用Metal做计算（一）简单的图像处理

除了进行图形渲染，我们还可以利用GPU硬件特点，将一些在CPU上执行起来很耗时的计算任务分配给GPU来完成(一些特定的计算任务，在GPU上快的真不是一点半点)。GPGPU Programming（General-purpose GPU Programming）的概念由来已久，但在使用OpenGL与GPU打交道时，我们只能用比较隐蔽的方式来实践，比如将我们想执行的计算任务嵌入到图形渲染管线当中。但有了Metal，我们就不需要这么拐弯抹角了。Metal提供了专门的计算管线，让我们可以用更加直接，易读的代码调度GPU来执行计算任务。接下来用一个简单的例子（调整图片的饱和度）来一起学习一下，如何使用Metal做计算。

Metal中的一些基本概念

在开始代码开发之前，我们首先对Metal中的基本类和概念进行下简单的回顾。包括：

MTLDevice
MTLCommandQueue
MTLCommandBuffer
MTLCommandEncoder
MTLCommand
MTLComputePipelineState & MTLLibrary & MTLFunction

乍一看，涉及到的概念比较多，但实际开发起来，这些类的串联方式还是很直观的，下面来一张图来整理一下

Metal Compute Graph.png

在初始化阶段，我们需要获得一个MTLDevice实例（可以理解它是GPU的操作接口），然后由Device创建一个MTLCommandQueue（所有像GPU发送的指令都需要首先放到CommandQueue当中）。另外，需要创建一个MTLLibrary对象（我的理解就是这里包含了编译好的shader方法），然后由Library获得用来描述具体计算任务的MTLFunction对象，再用Function对象来创建一个MTLComputePipelineState（类似渲染管线一样的东西，我们称为计算管线吧）。

在运行阶段，我们首先需要使用CommandQueue创建一个CommandBuffer出来，然后用CommandBuffer创建一个CommandEncoder，用来向CommandBuffer中写入指令。指令写入完成之后，调用CammandBuffer的commit方法，提交计算任务给GPU。

Talk is cheap

下面开始贴代码

    guard let device = MTLCreateSystemDefaultDevice() else  {
        return nil
    }
    guard let commandQueue = device.makeCommandQueue() else {
        return nil
    }
    
    guard let library = device.makeDefaultLibrary() else {
        return nil
    }
    guard let kernelFunction = library.makeFunction(name: "adjust_saturation") else {
        return nil
    }
    
    let computePipelineState: MTLComputePipelineState
    do {
        computePipelineState = try device.makeComputePipelineState(function: kernelFunction)
    } catch let _ {
        return nil
    }

在这段代码里，依次创建了MTLDevice，MTLCommandQueue，MTLLibrary，MTLFunction，MTLComputePipelineState等对象。
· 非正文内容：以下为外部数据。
Section ServeCases.

Lemma serve_start_bad (s : state) (email crn : string) :
  email = "" ∨ crn = "" →
  serve (Start email crn) s =
    Some (BadRequest,
          State (subscriptions s) (subscriptionsMux s) (chans s) (closed s)
                (handlers s ++ [Done BadRequest]) (goroutines s)
                (trace s ++ [EvRespond (length (handlers s)) BadRequest])).
Proof.
  intros He. serve_start s. serve_step. serve_done.
Qed.

Lemma serve_stop_bad (s : state) :
  serve (Stop "") s =
    Some (BadRequest,
          State (subscriptions s) (subscriptionsMux s) (chans s) (closed s)
                (handlers s ++ [Done BadRequest]) (goroutines s)
                (trace s ++ [EvRespond (length (handlers s)) BadRequest])).
Proof.
  serve_start s. serve_step. serve_done.
Qed.

Lemma serve_stop_panic (s : state) (email : string) (c : chan) :
  subscriptionsMux s = None → email ≠ "" →
  subscriptions s !! email = Some c → c ∈ closed s →
  serve (Stop email) s = None.
Proof.
  intros Hm He Hsub Hcl. serve_start s.
  do 3 serve_step.
  eapply run_handler_stuck; [apply lookup_last | done |].
  rewrite handler_step_serving. cbv zeta. by rewrite decide_True.
Qed.

(** When [Start] answers [Started]. *)
Lemma serve_start_Started (s s1 : state) (email crn : string) :
  serve (Start email crn) s = Some (Started, s1) →
  subscriptionsMux s = None ∧ email ≠ "" ∧ crn ≠ ""
  ∧ subscriptions s !! email = None.
Proof.
  intros H.
  destruct (decide (email = "" ∨ crn = "")) as [Hbad | Hok].
  { by rewrite serve_start_bad in H. }
  destruct (subscriptionsMux s) as [tid|] eqn:Hm.
  { destruct (serve_locked (Start email crn) s tid Hm) as [E | [s' E]];
      by rewrite E in H. }
  destruct (subscriptions s !! email) as [c|] eqn:Hsub.
  { rewrite (serve_start_dup s email crn c) in H by tauto. done. }
  tauto.
Qed.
在创建MTLFunction实例的时用到的 adjust_saturation 是定义在.metal文件中的shader方法，方法内容如下：

kernel void adjust_saturation(texture2d<float, access::read> inTexture[[texture(0)]],
                              texture2d<float, access::write> outTexture[[texture(1)]],
                              constant float* saturation [[buffer(0)]],
                              uint2 gid [[thread_position_in_grid]]) {
    float4 inColor = inTexture.read(gid);
    float value = dot(inColor.rgb, float3(0.299, 0.587, 0.114));
    float4 grayColor(value, value, value, 1.0);
    float4 outColor = mix(grayColor, inColor, *saturation);
    outTexture.write(outColor, gid);
}

这个方法的参数有两张texture（一张用来做输入，另外一张做输出），一个float类型的参数，作为饱和度计算参数以及标记为 [[thread_position_in_grid]]的gid参数，暂时认为gid标记了本次计算在整个计算任务当中的id。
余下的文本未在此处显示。